* **EXERCISE DETAILS**
Going through the entries below, work out how many lines have the string "Shared" in them. Give the number and nothing more.
(TASK DATA)
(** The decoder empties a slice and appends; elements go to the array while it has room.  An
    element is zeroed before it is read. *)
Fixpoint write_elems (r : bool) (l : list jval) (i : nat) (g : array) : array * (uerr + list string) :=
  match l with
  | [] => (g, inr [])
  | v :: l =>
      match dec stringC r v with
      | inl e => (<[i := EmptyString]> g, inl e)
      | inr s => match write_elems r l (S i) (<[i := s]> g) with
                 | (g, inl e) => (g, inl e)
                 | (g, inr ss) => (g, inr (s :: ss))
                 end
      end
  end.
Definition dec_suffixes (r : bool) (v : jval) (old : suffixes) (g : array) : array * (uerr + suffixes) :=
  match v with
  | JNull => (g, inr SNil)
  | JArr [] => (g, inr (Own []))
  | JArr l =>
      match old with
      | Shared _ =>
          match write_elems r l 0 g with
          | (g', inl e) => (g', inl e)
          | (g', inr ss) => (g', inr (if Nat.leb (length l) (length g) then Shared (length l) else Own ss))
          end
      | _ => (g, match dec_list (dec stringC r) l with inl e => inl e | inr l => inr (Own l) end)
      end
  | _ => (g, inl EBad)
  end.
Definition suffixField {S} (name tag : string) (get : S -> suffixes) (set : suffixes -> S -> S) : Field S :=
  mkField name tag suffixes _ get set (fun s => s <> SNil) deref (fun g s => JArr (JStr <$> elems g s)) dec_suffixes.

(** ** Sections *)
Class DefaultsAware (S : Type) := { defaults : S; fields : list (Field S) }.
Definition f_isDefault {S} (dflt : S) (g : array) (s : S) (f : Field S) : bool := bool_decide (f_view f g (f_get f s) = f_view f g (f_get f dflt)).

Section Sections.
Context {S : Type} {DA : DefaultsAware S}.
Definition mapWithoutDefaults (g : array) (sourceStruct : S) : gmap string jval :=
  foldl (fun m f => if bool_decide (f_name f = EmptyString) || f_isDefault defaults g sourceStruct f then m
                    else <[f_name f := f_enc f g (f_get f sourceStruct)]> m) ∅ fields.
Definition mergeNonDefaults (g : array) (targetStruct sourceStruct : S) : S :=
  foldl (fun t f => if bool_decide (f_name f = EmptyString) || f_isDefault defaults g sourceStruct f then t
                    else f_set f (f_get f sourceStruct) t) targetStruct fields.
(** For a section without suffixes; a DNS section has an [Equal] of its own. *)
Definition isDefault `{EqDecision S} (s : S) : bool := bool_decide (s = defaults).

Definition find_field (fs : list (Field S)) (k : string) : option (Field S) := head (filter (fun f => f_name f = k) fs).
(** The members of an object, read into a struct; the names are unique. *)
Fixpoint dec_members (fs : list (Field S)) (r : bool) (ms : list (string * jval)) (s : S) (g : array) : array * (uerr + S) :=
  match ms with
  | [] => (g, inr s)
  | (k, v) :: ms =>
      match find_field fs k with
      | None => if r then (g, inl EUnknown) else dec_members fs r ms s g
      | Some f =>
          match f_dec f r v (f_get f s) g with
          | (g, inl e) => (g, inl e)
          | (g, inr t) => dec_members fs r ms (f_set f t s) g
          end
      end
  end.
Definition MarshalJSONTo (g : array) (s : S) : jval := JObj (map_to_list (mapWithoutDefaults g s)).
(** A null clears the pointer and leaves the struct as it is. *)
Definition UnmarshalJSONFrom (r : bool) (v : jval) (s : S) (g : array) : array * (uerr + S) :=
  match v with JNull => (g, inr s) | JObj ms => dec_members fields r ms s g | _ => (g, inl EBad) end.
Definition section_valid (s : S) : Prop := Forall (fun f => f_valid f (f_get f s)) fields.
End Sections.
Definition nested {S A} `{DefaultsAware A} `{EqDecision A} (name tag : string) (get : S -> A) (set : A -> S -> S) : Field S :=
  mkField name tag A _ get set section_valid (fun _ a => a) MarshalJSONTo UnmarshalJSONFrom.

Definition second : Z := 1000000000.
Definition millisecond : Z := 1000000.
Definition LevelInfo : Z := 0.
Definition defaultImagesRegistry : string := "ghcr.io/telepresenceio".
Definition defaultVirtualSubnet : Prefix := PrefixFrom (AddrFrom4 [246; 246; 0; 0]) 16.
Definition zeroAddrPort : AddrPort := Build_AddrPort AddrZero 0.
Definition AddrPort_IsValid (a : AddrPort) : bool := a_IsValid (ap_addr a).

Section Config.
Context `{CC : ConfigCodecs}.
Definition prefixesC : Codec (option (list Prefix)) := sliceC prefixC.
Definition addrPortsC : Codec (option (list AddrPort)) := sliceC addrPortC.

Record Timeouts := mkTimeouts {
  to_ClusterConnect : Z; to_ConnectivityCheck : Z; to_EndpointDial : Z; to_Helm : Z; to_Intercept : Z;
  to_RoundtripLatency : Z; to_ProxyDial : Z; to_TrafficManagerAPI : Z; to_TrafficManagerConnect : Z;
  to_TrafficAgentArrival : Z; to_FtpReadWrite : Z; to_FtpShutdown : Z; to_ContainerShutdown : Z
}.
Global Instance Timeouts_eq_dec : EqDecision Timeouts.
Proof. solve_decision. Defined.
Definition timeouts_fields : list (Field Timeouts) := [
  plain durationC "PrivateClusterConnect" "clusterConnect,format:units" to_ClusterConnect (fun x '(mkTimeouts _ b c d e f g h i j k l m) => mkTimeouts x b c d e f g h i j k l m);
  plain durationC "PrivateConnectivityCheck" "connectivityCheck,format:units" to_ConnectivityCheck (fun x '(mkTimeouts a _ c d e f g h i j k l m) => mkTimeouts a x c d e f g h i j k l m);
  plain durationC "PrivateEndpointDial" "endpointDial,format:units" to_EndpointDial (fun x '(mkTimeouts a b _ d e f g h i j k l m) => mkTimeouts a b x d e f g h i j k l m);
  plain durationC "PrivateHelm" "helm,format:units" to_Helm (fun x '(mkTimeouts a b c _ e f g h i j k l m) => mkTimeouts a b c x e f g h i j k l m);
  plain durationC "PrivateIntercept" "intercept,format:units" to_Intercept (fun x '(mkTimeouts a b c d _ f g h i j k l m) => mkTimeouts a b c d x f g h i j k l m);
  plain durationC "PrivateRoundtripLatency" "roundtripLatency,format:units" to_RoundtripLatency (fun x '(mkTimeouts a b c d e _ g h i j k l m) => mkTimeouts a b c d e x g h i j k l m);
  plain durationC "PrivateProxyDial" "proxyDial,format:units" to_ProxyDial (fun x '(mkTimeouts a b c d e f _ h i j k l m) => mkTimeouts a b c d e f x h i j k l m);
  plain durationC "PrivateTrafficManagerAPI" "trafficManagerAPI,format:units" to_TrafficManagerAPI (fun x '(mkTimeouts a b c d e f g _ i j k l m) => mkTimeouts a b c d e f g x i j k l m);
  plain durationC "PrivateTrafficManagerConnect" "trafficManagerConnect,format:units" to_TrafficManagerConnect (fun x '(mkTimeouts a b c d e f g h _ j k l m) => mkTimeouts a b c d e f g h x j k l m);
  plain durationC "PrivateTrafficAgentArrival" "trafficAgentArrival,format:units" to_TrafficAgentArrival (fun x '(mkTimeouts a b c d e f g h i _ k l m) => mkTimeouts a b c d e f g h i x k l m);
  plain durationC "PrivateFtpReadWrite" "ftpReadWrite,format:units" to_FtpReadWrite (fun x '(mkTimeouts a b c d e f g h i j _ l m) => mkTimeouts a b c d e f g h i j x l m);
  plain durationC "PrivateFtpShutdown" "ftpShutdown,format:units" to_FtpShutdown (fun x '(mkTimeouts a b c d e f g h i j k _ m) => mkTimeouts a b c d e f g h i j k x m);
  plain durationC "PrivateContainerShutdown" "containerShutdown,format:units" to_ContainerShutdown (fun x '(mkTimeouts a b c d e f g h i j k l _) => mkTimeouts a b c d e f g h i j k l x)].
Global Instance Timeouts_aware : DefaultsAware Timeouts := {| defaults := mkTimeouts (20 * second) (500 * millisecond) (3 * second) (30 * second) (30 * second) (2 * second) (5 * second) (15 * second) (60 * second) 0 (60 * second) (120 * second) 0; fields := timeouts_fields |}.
(End TASK DATA)
(TASK DATA)
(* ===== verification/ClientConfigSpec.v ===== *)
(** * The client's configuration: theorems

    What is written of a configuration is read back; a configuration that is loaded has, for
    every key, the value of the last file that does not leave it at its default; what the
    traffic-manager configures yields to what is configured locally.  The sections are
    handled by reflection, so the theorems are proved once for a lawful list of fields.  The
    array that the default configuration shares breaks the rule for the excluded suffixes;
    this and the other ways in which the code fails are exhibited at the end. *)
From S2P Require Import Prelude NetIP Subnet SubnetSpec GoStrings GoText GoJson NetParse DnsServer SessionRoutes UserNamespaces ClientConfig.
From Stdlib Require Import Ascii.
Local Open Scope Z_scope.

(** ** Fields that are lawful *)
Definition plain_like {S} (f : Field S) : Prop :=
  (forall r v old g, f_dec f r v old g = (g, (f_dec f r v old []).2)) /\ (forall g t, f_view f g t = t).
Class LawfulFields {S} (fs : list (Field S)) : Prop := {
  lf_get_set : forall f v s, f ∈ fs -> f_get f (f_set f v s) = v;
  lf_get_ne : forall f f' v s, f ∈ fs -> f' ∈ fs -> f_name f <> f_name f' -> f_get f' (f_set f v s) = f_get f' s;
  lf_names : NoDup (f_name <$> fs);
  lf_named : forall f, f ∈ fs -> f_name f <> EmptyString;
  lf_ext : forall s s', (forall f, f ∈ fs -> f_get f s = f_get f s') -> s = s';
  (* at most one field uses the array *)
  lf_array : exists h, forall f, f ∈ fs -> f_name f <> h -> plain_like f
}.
(End TASK DATA)
* **RESULT OF THE TASK**
2